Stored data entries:
====

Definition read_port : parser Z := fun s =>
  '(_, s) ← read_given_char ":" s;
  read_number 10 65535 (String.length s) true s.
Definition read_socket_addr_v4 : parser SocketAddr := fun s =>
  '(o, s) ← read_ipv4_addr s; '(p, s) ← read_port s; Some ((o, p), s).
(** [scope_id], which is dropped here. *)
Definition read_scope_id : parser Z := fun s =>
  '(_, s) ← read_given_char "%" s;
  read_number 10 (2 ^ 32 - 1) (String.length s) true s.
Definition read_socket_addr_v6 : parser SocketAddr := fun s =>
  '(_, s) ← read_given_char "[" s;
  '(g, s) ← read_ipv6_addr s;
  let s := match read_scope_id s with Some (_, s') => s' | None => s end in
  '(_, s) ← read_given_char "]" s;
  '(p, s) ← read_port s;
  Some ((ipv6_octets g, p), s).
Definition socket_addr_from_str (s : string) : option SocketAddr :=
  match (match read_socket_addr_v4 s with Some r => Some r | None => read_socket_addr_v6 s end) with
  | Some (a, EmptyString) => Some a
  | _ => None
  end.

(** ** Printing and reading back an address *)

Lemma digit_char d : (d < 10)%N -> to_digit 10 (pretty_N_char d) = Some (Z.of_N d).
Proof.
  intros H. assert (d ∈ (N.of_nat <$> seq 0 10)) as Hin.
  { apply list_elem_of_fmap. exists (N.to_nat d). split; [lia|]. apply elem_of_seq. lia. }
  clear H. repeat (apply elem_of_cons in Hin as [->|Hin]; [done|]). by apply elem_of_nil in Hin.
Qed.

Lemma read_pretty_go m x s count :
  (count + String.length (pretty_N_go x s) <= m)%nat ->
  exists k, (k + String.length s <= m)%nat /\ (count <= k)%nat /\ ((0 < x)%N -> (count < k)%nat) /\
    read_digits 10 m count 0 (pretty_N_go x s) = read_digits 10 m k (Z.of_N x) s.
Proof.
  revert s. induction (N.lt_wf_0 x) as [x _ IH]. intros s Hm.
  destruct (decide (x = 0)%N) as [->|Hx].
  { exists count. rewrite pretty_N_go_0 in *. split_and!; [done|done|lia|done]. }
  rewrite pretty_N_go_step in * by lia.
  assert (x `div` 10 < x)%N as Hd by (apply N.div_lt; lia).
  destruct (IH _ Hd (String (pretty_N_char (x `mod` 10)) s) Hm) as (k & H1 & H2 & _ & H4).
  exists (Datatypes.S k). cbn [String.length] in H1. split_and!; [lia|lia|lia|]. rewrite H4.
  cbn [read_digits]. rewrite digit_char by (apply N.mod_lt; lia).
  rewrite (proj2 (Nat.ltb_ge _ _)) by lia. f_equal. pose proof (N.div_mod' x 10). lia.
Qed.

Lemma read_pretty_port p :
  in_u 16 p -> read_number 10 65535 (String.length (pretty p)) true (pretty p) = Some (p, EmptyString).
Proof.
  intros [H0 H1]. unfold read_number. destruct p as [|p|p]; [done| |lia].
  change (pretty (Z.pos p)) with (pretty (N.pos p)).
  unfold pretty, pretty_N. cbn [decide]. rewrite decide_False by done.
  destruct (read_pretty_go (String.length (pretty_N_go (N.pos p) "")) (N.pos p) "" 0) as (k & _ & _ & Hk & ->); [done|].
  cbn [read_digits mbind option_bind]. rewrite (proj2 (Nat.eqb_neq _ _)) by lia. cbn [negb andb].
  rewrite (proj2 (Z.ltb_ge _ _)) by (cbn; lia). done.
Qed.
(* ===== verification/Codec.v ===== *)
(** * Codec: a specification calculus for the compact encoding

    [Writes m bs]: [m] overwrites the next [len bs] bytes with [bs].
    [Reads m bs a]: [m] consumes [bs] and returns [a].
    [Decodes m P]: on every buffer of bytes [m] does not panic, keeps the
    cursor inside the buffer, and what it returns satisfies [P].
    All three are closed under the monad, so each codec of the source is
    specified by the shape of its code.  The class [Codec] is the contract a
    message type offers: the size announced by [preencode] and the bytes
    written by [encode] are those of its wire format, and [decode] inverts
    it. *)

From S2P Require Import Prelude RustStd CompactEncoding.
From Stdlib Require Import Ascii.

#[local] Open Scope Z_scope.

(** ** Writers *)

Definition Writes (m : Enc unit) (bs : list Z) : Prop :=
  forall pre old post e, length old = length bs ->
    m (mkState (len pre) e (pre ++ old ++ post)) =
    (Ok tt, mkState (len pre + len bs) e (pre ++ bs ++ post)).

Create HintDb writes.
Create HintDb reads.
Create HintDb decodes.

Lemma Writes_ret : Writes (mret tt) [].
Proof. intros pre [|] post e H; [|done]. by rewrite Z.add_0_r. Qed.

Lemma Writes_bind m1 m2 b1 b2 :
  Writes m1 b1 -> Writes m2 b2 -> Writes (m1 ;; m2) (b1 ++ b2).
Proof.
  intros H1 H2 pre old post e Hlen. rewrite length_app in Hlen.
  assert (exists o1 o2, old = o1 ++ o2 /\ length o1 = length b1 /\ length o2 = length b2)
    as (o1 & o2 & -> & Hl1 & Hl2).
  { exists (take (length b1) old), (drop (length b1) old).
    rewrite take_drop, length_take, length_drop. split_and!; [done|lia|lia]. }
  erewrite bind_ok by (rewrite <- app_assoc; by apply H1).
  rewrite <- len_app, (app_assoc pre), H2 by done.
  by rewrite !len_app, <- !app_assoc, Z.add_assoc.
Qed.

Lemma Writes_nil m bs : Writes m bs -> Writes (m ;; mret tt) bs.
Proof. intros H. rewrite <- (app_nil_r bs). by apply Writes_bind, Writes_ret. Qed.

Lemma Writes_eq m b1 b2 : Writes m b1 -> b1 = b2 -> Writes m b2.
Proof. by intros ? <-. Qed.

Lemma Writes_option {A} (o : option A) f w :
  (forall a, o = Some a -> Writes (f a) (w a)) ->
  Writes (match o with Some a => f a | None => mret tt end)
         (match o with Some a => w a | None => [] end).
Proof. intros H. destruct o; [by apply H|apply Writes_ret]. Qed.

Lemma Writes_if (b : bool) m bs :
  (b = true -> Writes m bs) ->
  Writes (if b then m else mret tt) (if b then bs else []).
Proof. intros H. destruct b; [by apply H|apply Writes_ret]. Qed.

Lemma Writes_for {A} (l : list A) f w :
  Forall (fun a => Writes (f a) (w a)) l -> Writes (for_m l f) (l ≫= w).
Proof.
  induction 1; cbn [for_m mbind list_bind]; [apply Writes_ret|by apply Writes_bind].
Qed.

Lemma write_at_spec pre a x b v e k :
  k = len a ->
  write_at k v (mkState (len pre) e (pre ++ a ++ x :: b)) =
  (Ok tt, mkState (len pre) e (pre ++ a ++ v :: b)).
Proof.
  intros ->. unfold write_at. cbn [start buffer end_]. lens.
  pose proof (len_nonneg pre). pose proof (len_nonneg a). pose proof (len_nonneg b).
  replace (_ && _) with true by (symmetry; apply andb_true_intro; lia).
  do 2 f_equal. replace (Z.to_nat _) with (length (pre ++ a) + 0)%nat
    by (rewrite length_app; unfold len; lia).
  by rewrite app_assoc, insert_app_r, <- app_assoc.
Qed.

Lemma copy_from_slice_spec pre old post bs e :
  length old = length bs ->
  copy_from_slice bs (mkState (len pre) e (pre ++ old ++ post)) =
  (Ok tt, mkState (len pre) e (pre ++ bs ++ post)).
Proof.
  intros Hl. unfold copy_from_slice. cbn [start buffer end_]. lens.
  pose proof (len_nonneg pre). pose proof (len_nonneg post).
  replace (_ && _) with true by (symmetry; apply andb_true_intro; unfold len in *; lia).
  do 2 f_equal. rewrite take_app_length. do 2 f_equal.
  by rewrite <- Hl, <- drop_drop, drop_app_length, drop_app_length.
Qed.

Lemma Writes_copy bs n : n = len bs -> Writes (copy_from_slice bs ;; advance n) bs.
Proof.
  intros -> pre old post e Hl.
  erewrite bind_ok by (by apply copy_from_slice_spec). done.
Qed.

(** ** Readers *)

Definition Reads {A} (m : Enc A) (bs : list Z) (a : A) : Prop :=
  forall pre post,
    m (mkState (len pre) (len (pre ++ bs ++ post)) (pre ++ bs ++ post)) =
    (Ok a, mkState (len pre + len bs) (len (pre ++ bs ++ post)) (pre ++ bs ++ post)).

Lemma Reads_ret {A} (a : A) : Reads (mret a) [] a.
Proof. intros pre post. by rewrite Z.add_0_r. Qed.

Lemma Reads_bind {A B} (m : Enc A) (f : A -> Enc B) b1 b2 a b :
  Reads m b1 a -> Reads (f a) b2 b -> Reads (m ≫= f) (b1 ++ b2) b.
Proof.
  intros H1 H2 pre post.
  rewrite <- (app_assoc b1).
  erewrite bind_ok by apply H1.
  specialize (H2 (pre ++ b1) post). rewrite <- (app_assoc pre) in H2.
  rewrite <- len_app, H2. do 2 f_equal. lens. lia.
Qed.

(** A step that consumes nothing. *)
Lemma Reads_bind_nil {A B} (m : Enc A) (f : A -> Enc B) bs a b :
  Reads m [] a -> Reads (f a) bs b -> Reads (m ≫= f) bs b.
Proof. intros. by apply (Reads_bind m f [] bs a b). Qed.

====

TASK STATEMENT => The lines above from the one with "do 2 f_equal. replace" through the one with "copy_from_slice bs (mkState" are to be duplicated exactly, ends included, with nothing added.

SOLUTION BELOW =>
  do 2 f_equal. replace (Z.to_nat _) with (length (pre ++ a) + 0)%nat
    by (rewrite length_app; unfold len; lia).
  by rewrite app_assoc, insert_app_r, <- app_assoc.
Qed.

Lemma copy_from_slice_spec pre old post bs e :
  length old = length bs ->
  copy_from_slice bs (mkState (len pre) e (pre ++ old ++ post)) =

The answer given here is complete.